By contrast, Justice Kavanaugh, writing for himself and progressive justices, took issue with the majority’s narrow interpretation of the scope of federal power, especially about federal power over wetlands “adjacent” to otherwise regulable waters.

I agree with the Court’s reversal of the Ninth Circuit. In particular, I agree with the Court’s decision not to adopt the “significant nexus” test for determining whether a wetland is covered under the Act. And I agree with the Court’s bottom-line judgment that the wetlands on the Sacketts property are not covered by the Act and are therefore not subject to permitting requirements.

I write separately because I respectfully disagree with the Court’s new test for assessing when wetlands are covered by the Clean Water Act. The Court concludes that wetlands are covered by the Act only when the wetlands have a “continuous surface connection” to waters of the United States—that is, when the wetlands are “adjoining” covered waters. Ante, at 20, 22 (internal quotation marks omitted). In my view, the Court’s “continuous surface connection” test departs from the statutory text, from 45 years of consistent agency practice, and from this Court’s precedents. The Court’s test narrows the Clean Water Act’s coverage of “adjacent” wetlands to mean only “adjoining” wetlands. But “adjacent” and “adjoining” have distinct meanings: Adjoining wetlands are contiguous to or bordering a covered water, whereas adjacent wetlands include both (i) those wetlands contiguous to or bordering a covered water, and (ii) wetlands separated from a covered water only by a man-made dike or barrier, natural river berm, beach dune, or the like. By narrowing the Act’s coverage of wetlands to only adjoining wetlands, the Court’s new test will leave some long-regulated adjacent wetlands no longer covered by the Clean Water Act, with significant repercussions for water quality and flood control throughout the United States.

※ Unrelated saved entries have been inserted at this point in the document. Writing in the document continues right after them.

Lemma skip_ws_delimiter rest :
  json.delimited rest -> json.skip_ws rest = rest.
Proof.
  destruct rest as [| c r]; [reflexivity |].
  intros [-> | [-> | ->]]; reflexivity.
Qed.

Section Loops.

Variable d : nat.
Variable rest : list ascii.

(** The elements of an array and the members of an object are read back
    one by one when each value is. *)
Lemma elements_loop_render l :
  Forall (fun v => forall r, json.delimited r ->
            json.parse_value d (json.render v ++ r) = Some (json.read_back v, r)) l ->
  l <> [] ->
  forall fuel, length l <= fuel ->
  json.elements_loop (json.parse_value d) fuel
    (json.join (json.chr ",") (map json.render l) ++ "]"%char :: rest)
  = Some (map json.read_back l, rest).
Proof.
  induction 1 as [| v l Hv Hl IH]; [congruence |]. intros _ fuel Hfuel.
  destruct fuel as [| fuel]; [simpl in Hfuel; lia |].
  cbn [json.elements_loop]. destruct l as [| v' l'].
  - simpl json.join. rewrite (Hv ("]"%char :: rest)) by (simpl; auto).
    reflexivity.
  - change (json.join (json.chr ",") (map json.render (v :: v' :: l')))
      with (json.render v ++ json.chr ","
            ++ json.join (json.chr ",") (map json.render (v' :: l'))).
    rewrite <- !app_assoc.
    rewrite (Hv (json.chr "," ++ _)) by (simpl; auto).
    cbn [mbind option_bind]. simpl json.skip_ws.
    change (Ascii.eqb "," ",") with true. cbv iota.
    rewrite IH by (try discriminate; simpl in Hfuel |- *; lia).
    reflexivity.
Qed.
Lemma toLowerCase_idempotent (s : string) :
  Js.toLowerCase (Js.toLowerCase s) = Js.toLowerCase s.
Proof.
  induction s as [|c s IH]; cbn [Js.toLowerCase]; [reflexivity|].
  rewrite lower_char_idempotent, IH; reflexivity.
Qed.

Lemma spec_extension_toLowerCase (name : string) :
  spec_extension (Js.toLowerCase name)
  = option_map Js.toLowerCase (spec_extension name).
Proof.
  induction name as [|c name IH]; cbn [Js.toLowerCase spec_extension];
    [reflexivity|].
  rewrite IH, lower_char_dot.
  destruct (spec_extension name); cbn [option_map]; [reflexivity|].
  destruct (Ascii.eqb c "."); reflexivity.
Qed.

(** The type List gives to a file name does not depend on the case of its
    letters. *)
Theorem list_fileType_ignores_case (name : string) :
  list_fileType (Js.toLowerCase name) = list_fileType name.
Proof.
  rewrite !list_fileType_eq, spec_extension_toLowerCase.
  destruct (spec_extension name); cbn [option_map];
    rewrite toLowerCase_idempotent; reflexivity.
Qed.

(** ** The client *)

(** A type the client supports has its entry in [FILE_TYPE_CONFIG]. *)
Lemma supported_type_config (mime : string) :
  isFileTypeSupported mime = true ->
  exists t parser,
    getFileTypeFromMime mime = Some t
    /\ FILE_TYPE_CONFIG mime = Some (mkConfig (Some t) (Some parser)).
Proof.
  unfold getFileTypeFromMime, isFileTypeSupported, FILE_TYPE_CONFIG.
  cbn [existsb SUPPORTED_FILE_TYPES].
  destruct (String.eqb mime "application/pdf"); [eauto|].
  destruct (String.eqb mime
    "application/vnd.openxmlformats-officedocument.wordprocessingml.document");
    [eauto|].
  destruct (String.eqb mime "text/plain"); [eauto | discriminate].
Qed.

(** The client and the route support the same three MIME types, with the
    same file type for each: what [getFileTypeFromMime] knows,
    [isFileTypeSupported] accepts and [FILE_TYPE_CONFIG] holds with that
    type; what it does not know, [isFileTypeSupported] refuses. *)
Theorem client_types_agree_with_route (mime : string) :
  match getFileTypeFromMime mime with
  | Some t =>
      isFileTypeSupported mime = true
      /\ exists parser,
           FILE_TYPE_CONFIG mime = Some (mkConfig (Some t) (Some parser))
  | None => isFileTypeSupported mime = false
  end.
Proof.
  unfold getFileTypeFromMime, isFileTypeSupported, FILE_TYPE_CONFIG.
  cbn [existsb SUPPORTED_FILE_TYPES].
  destruct (String.eqb mime "application/pdf"); [split; eauto|].
  destruct (String.eqb mime
    "application/vnd.openxmlformats-officedocument.wordprocessingml.document");
    [split; eauto|].
  destruct (String.eqb mime "text/plain"); [split; eauto|].
  reflexivity.
Qed.

Lemma sent_to_route_query (rest method : string)
    (hs : list (string * string)) (b : fetch_body) :
  get "x-api-key" hs = None ->
  sent_to_route (mkFetch (API_ROUTE ++ rest) method hs b).
Proof.
  intros H; split; [|exact H].
  apply prefix_self_app.
Qed.

Ltac client_step :=
  match goal with
  | |- result_well_formed (Data _) => exact I
  | |- result_well_formed _ => cbn [result_well_formed]; discriminate
  | |- sent_to_route (getDocuments_request _) =>
      apply sent_to_route_query; reflexivity
  | |- sent_to_route _ => split; reflexivity
  end.

(** Every run of [getDocuments]. *)
Lemma getDocuments_bounded (ragId : string) :
  bounded result_well_formed (fun _ => False) sent_to_route 1
    (getDocuments ragId).
Proof.
  unfold getDocuments, read_response, read_property, client_catch.
  repeat handler_step; try client_step.
Qed.

(** Every run of [uploadAndTrainDocument]. *)
Lemma uploadAndTrainDocument_bounded (ragId : string) (file : File.t) :
  bounded result_well_formed (fun _ => False) sent_to_route 1
    (uploadAndTrainDocument ragId file).
Proof.
  unfold uploadAndTrainDocument, read_response, read_property, client_catch,
    validateFile.
  destruct (isFileTypeSupported (File.type file));
    cbn [negb isValid validation_error option_map];
    repeat handler_step; try client_step.
Qed.

(** Every run of [deleteDocuments]. *)
Lemma deleteDocuments_bounded (ragId : string) (documents : list string) :
  bounded result_well_formed (fun _ => False) sent_to_route 1
    (deleteDocuments ragId documents).
Proof.
  unfold deleteDocuments, read_response, read_property, client_catch.
  repeat handler_step; try client_step.
Qed.

(** The three functions of the client never reject: they resolve to the
    data of the route or to a failure that names its error.  Each makes one
    call at most, to the route and without any [x-api-key]: the credential
    never leaves the server. *)
Theorem client_resolves_with_one_call
    (w : world) (ragId : string) (file : File.t) (documents : list string) :
  (exists r calls,
      run w [] (getDocuments ragId) = (Resolved r, calls)
      /\ result_well_formed r
      /\ (List.length calls <= 1)%nat /\ Forall sent_to_route calls)
  /\ (exists r calls,
         run w [] (uploadAndTrainDocument ragId file) = (Resolved r, calls)
         /\ result_well_formed r
         /\ (List.length calls <= 1)%nat /\ Forall sent_to_route calls)
  /\ (exists r calls,
         run w [] (deleteDocuments ragId documents) = (Resolved r, calls)
         /\ result_well_formed r
         /\ (List.length calls <= 1)%nat /\ Forall sent_to_route calls).
Proof.
  split; [|split].
  - destruct (bounded_run _ _ _ w _ _ (getDocuments_bounded ragId) [])
      as (rest & Hcalls & Hlen & Hall & Hout).
    destruct (run w [] (getDocuments ragId)) as [[r|e] calls];
      cbn [fst snd] in *; [|contradiction].
    subst calls; exists r, rest; auto.
  - destruct (bounded_run _ _ _ w _ _
                (uploadAndTrainDocument_bounded ragId file) [])
      as (rest & Hcalls & Hlen & Hall & Hout).
    destruct (run w [] (uploadAndTrainDocument ragId file)) as [[r|e] calls];
      cbn [fst snd] in *; [|contradiction].
    subst calls; exists r, rest; auto.
  - destruct (bounded_run _ _ _ w _ _
                (deleteDocuments_bounded ragId documents) [])
      as (rest & Hcalls & Hlen & Hall & Hout).
    destruct (run w [] (deleteDocuments ragId documents)) as [[r|e] calls];
      cbn [fst snd] in *; [|contradiction].
    subst calls; exists r, rest; auto.
Qed.

(** The client refuses, without calling the route: an empty [ragId], a file
    whose type is not one of the three supported ones, and an empty list of
    documents. *)
Theorem client_guards_make_no_call
    (w : world) (ragId : string) (file : File.t) (documents : list string) :
  run w [] (getDocuments "")
  = (Resolved (Failure (Some (JStr "ragId is required")) None), [])
  /\ run w [] (uploadAndTrainDocument "" file)
     = (Resolved (Failure (Some (JStr "ragId is required")) None), [])
  /\ run w [] (deleteDocuments "" documents)
     = (Resolved (Failure (Some (JStr "ragId is required")) None), [])
  /\ (Js.truthy_string ragId = true ->
      isFileTypeSupported (File.type file) = false ->
      run w [] (uploadAndTrainDocument ragId file)
      = (Resolved (Failure
                     (Some (JStr ("Unsupported file type: " ++ File.type file
                                  ++ ". Only PDF, DOCX, and TXT files are supported.")))
                     None),
         []))
  /\ (Js.truthy_string ragId = true ->
      run w [] (deleteDocuments ragId [])
      = (Resolved (Failure
                     (Some (JStr "documents array is required and must not be empty"))
                     None),
         [])).
Proof.
  repeat split.
  - intros Hrag Htype.
    unfold uploadAndTrainDocument, validateFile.
    rewrite Hrag, Htype; reflexivity.
  - intros Hrag.
    unfold deleteDocuments; rewrite Hrag; reflexivity.
Qed.

Lemma client_guards_make_no_call_witness :
  let w := scripted [] "2025-01-01T00:00:00.000Z" in
  let file := File.make "a.png" "image/png" "PNG" in
  run w [] (uploadAndTrainDocument "kb1" file)
  = (Resolved (Failure
                 (Some (JStr "Unsupported file type: image/png. Only PDF, DOCX, and TXT files are supported."))
                 None),
     [])
  /\ run w [] (deleteDocuments "kb1" [])
     = (Resolved (Failure
                    (Some (JStr "documents array is required and must not be empty"))
                    None),
        []).
Proof.
  intros w file.
  destruct (client_guards_make_no_call w "kb1" file [])
    as (_ & _ & _ & Hupload & Hdelete).
  split; [apply Hupload | apply Hdelete]; reflexivity.
Defined.
Definition pad0 (w n : nat) : string :=
  let s := str_of_nat n in zeros (w - String.length s) +:+ s.

(** *** [repr] of a string and of a list of strings *)

Definition hex_digit (n : nat) : ascii :=
  match String.get n "0123456789abcdef" with
  | Some c => c
  | None => "0"%char
  end.

Definition has_char (c : ascii) (s : string) : bool :=
  contains (String c EmptyString) s.

Definition printable (c : ascii) : bool :=
  let n := nat_of_ascii c in
  (32 <=? n)%nat && negb (n =? 127)%nat &&
  negb ((128 <=? n)%nat && (n <=? 160)%nat) && negb (n =? 173)%nat.

Definition bslash : ascii := ascii_of_nat 92.
Definition dquote : ascii := ascii_of_nat 34.
Definition squote : ascii := ascii_of_nat 39.

Definition escape (c : ascii) : string := String bslash (String c EmptyString).

Definition repr_char (quote c : ascii) : string :=
  if Ascii.eqb c quote || Ascii.eqb c bslash then escape c
  else if Ascii.eqb c (ascii_of_nat 9) then escape "t"
  else if Ascii.eqb c (ascii_of_nat 10) then escape "n"
  else if Ascii.eqb c (ascii_of_nat 13) then escape "r"
  else if printable c then String c EmptyString
  else
    let n := nat_of_ascii c in
    String bslash (String "x" (String (hex_digit (n / 16))
                                 (String (hex_digit (n mod 16)) EmptyString))).

Fixpoint repr_body (quote : ascii) (s : string) : string :=
  match s with
  | EmptyString => EmptyString
  | String c s' => repr_char quote c +:+ repr_body quote s'
  end.

Definition repr_str (s : string) : string :=
  let quote := if has_char squote s && negb (has_char dquote s)
               then dquote else squote in
  String quote (repr_body quote s) +:+ String quote EmptyString.

Fixpoint join (sep : string) (l : list string) : string :=
  match l with
  | [] => EmptyString
  | [x] => x
  | x :: l' => x +:+ sep +:+ join sep l'
  end.

Definition repr_list (l : list string) : string :=
  "[" +:+ join ", " (map repr_str l) +:+ "]".

(** [str(v)]. *)
Definition str (v : pyval) : string :=
  match v with
  | PStr s => s
  | PNone => "None"
  | PList l => repr_list l
  end.

(** [f"{k}"] for a dictionary key. *)
Definition format_key (k : pykey) : string :=
  match k with
  | Some s => s
  | None => "None"
  end.

(** *** The clock *)

(** A reading of [datetime.now()]. *)
Record datetime : Type := mkDatetime {
  dt_year : nat;
  dt_month : nat;
  dt_day : nat;
  dt_hour : nat;
  dt_minute : nat;
  dt_second : nat;
  dt_microsecond : nat
}.

(** [t.strftime('%Y%m%d_%H%M%S')]. *)
Definition strftime_id (t : datetime) : string :=
  pad0 4 (dt_year t) +:+ pad0 2 (dt_month t) +:+ pad0 2 (dt_day t) +:+ "_"
  +:+ pad0 2 (dt_hour t) +:+ pad0 2 (dt_minute t) +:+ pad0 2 (dt_second t).

End Py.

Export Py.

(** ** [execution/send_campaign.py] *)

Module SendCampaign.

Record EmailTemplate : Type := mkEmailTemplate {
  subject : string;
  body : string;
  delay_days : Z
}.

(** The dataclass does not check its annotations, and [_load_leads] can
    store [None] in a typed field (a row shorter than the header), so the
    three typed fields hold any [pyval]. [extra] defaults to [None]. *)
Record Lead : Type := mkLead {
  email : pyval;
  first_name : pyval;
  company_name : pyval;
  extra : option dict
}.

(** [started_at] is an attribute that [__init__] does not create; [None]
    stands for the attribute being absent, as [getattr(self, "started_at",
    None)] reads it. *)
Record Campaign : Type := mkCampaign {
  id : string;
  name : string;
  leads_csv : option string;
  mailboxes : list string;
  daily_limit : Z;
  sequence : list EmailTemplate;
  status : string;
  created_at : datetime;
  leads : list Lead;
  started_at : option datetime
}.

(** The document [_save] writes, key by key. [created_at] and [started_at]
    are written as text; the embedding keeps the clock reading they
    print. *)
Record State : Type := mkState {
  st_id : string;
  st_name : string;
  st_status : string;
  st_created_at : datetime;
  st_started_at : option datetime;
  st_leads_count : nat;
  st_mailboxes : list string;
  st_daily_limit : Z;
  st_sequence : list EmailTemplate
}.

(** What [open(csv_path)] and the iteration of [csv.DictReader] find when
    the path resolves: the rows [csv.reader] yields for the whole text, or
    the exception that [open], the decoder or the tokenizer raises on the
    way. *)
Inductive source : Type :=
| Rows (rows : list (list string))
| Unreadable (e : exn).

(** The files of [OUTPUT_DIR], by file name, and the sources a [csv_path]
    can name. *)
Abbreviation campaign_files := (gmap string State).
Abbreviation csv_files := (gmap string source).

(** What [start] returns: [{"status": "error", "errors": errors}] or
    [{"status": "started", "campaign_id": self.id}]. *)
Inductive start_result : Type :=
| StartError (errors : list string)
| Started (campaign_id : string).

Definition set_leads (c : Campaign) (l : list Lead) : Campaign :=
  mkCampaign (id c) (name c) (leads_csv c) (mailboxes c) (daily_limit c)
             (sequence c) (status c) (created_at c) l (started_at c).

Definition set_sequence (c : Campaign) (s : list EmailTemplate) : Campaign :=
  mkCampaign (id c) (name c) (leads_csv c) (mailboxes c) (daily_limit c)
             s (status c) (created_at c) (leads c) (started_at c).

Definition set_status (c : Campaign) (s : string) : Campaign :=
  mkCampaign (id c) (name c) (leads_csv c) (mailboxes c) (daily_limit c)
             (sequence c) s (created_at c) (leads c) (started_at c).

Definition set_started_at (c : Campaign) (t : datetime) : Campaign :=
  mkCampaign (id c) (name c) (leads_csv c) (mailboxes c) (daily_limit c)
             (sequence c) (status c) (created_at c) (leads c) (Some t).

(** *** [csv.DictReader] *)

(** [dict(zip(fieldnames, row))]. *)
Fixpoint zip_dict (d : dict) (fieldnames row : list string) : dict :=
  match fieldnames, row with
  | k :: ks, v :: vs => zip_dict (dict_set d (Some k) (PStr v)) ks vs
  | _, _ => d
  end.

(** One data row: surplus cells go under the key [None], missing cells are
    [None]. *)
Definition row_dict (fieldnames row : list string) : dict :=
  let d := zip_dict [] fieldnames row in
  let lf := length fieldnames in
  let lr := length row in
  if (lf <? lr)%nat then dict_set d None (PList (drop lf row))
  else if (lr <? lf)%nat then
    fold_left (fun d key => dict_set d (Some key) PNone) (drop lr fieldnames) d
  else d.

Definition is_blank (row : list string) : bool :=
  match row with
  | [] => true
  | _ :: _ => false
  end.

(** The first row read is the header, blank rows after it are skipped; a
    source without any row yields nothing. *)
Definition DictReader (rows : list (list string)) : list dict :=
  match rows with
  | [] => []
  | fieldnames :: rest =>
      map (row_dict fieldnames) (filter (fun r => negb (is_blank r)) rest)
  end.

(** *** [Campaign] *)

Definition lead_of_row (row : dict) : Lead :=
  mkLead (dict_get row (Some "email") (PStr EmptyString))
         (dict_get row (Some "first_name") (PStr EmptyString))
         (dict_get row (Some "company_name") (PStr EmptyString))
         (Some row).

(** The function has no [try]: whatever [open] or the reader raises leaves
    it, and with it the constructor, its only caller. *)
Definition _load_leads (files : csv_files) (self : Campaign) (csv_path : string)
  : result Campaign :=
  match files !! csv_path with
  | None => Raise FileNotFoundError
  | Some (Unreadable e) => Raise e
  | Some (Rows rows) =>
      Ok (fold_left (fun c row => set_leads c (leads c ++ [lead_of_row row]))
                    (DictReader rows) self)
  end.

(** [now_id] and [now_created] are the two clock readings of the
    constructor. *)
Definition __init__ (files : csv_files) (now_id now_created : datetime)
    (name : string) (leads_csv : option string)
    (mailboxes : option (list string)) (daily_limit : Z) : result Campaign :=
  let self :=
    mkCampaign ("campaign_" +:+ strftime_id now_id) name leads_csv
               (match mailboxes with Some (m :: ms) => m :: ms | _ => [] end)
               daily_limit [] "draft" now_created [] None in
  match leads_csv with
  | Some (String c p) => _load_leads files self (String c p)
  | _ => Ok self
  end.

Definition add_email (self : Campaign) (subject body : string) (delay_days : Z)
  : Campaign :=
  set_sequence self (sequence self ++ [mkEmailTemplate subject body delay_days]).

Definition personalize (template : string) (lead : Lead) : result string :=
  result ← replace_val template "{{first_name}}" (first_name lead);
  result ← replace_val result "{{company_name}}" (company_name lead);
  result ← replace_val result "{{email}}" (email lead);
  match extra lead with
  | Some (kv :: d) =>
      Ok (fold_left (fun result '(key, value) =>
                       replace result ("{{" +:+ format_key key +:+ "}}") (str value))
                    (kv :: d) result)
  | _ => Ok result
  end.

(** The inner loop of [validate] over [self.leads[:5]]: [true] when it
    leaves through [break]. *)
Fixpoint unresolved_in (body : string) (sample : list Lead) : result bool :=
  match sample with
  | [] => Ok false
  | lead :: sample' =>
      personalized ← personalize body lead;
      if contains "{{" personalized then Ok true
      else unresolved_in body sample'
  end.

Justice Kagan’s separate opinion harps on the same subjects, and criticizes the majority opinion for not reading federal regulatory power more broadly in light of the Clean Water Act’s reference to adjacency. Her opinion says:

Like JUSTICE KAVANAUGH, “I would stick to the text.” Post, at 14 (opinion concurring in judgment). As he explains in the principal concurrence, our normal method of construing statutes identifies which wetlands the Clean Water Act covers—and the answer provided exceeds what the Court says today. Because the Act covers “the waters of the United States,” and those waters “includ[e]” all wetlands”adjacent” to other covered waters, the Act extends to those “adjacent” wetlands. 33 U. S. C. §§1362(7), 1344(g)(1). And in ordinary language, one thing is adjacent to another not only when it is touching, but also when it is nearby. See post, at 4–5 (quoting multiple dictionaries). So, for example, one house is adjacent to another even when a stretch of grass and a picket fence separate the two. As applied here, that means—as the EPA and Army Corps have recognized for almost half a century—that a wetland comes within theAct if (i) it is “contiguous to or bordering a covered water, or (ii) if [it] is separated from a covered water only by a man-made dike or barrier, natural river berm, beach dune, or the like.” Post, at 14 (emphasis in original). In excluding allthe wetlands in category (ii), the majority’s “‘continuous surface connection’ test disregards the ordinary meaning of more precisely, narrows the scope of—the statute Congress drafted.

While this Supreme Court ruling narrows the definition of “the waters of the United States” for purposes of the entire Clean Water Act, the ruling won’t have a big impact on some other traditional pollution control efforts. That’s because the Supreme Court’s earlier decision in Maui v. Hawaii Wildlife Fund upheld an expansive interpretation of what constitutes a “discharge” of pollutants, such that some activities that result in the contamination of regulable waters may be subject to regulation even if they occur on lands that are not themselves wetlands as defined by the Clean Water Act.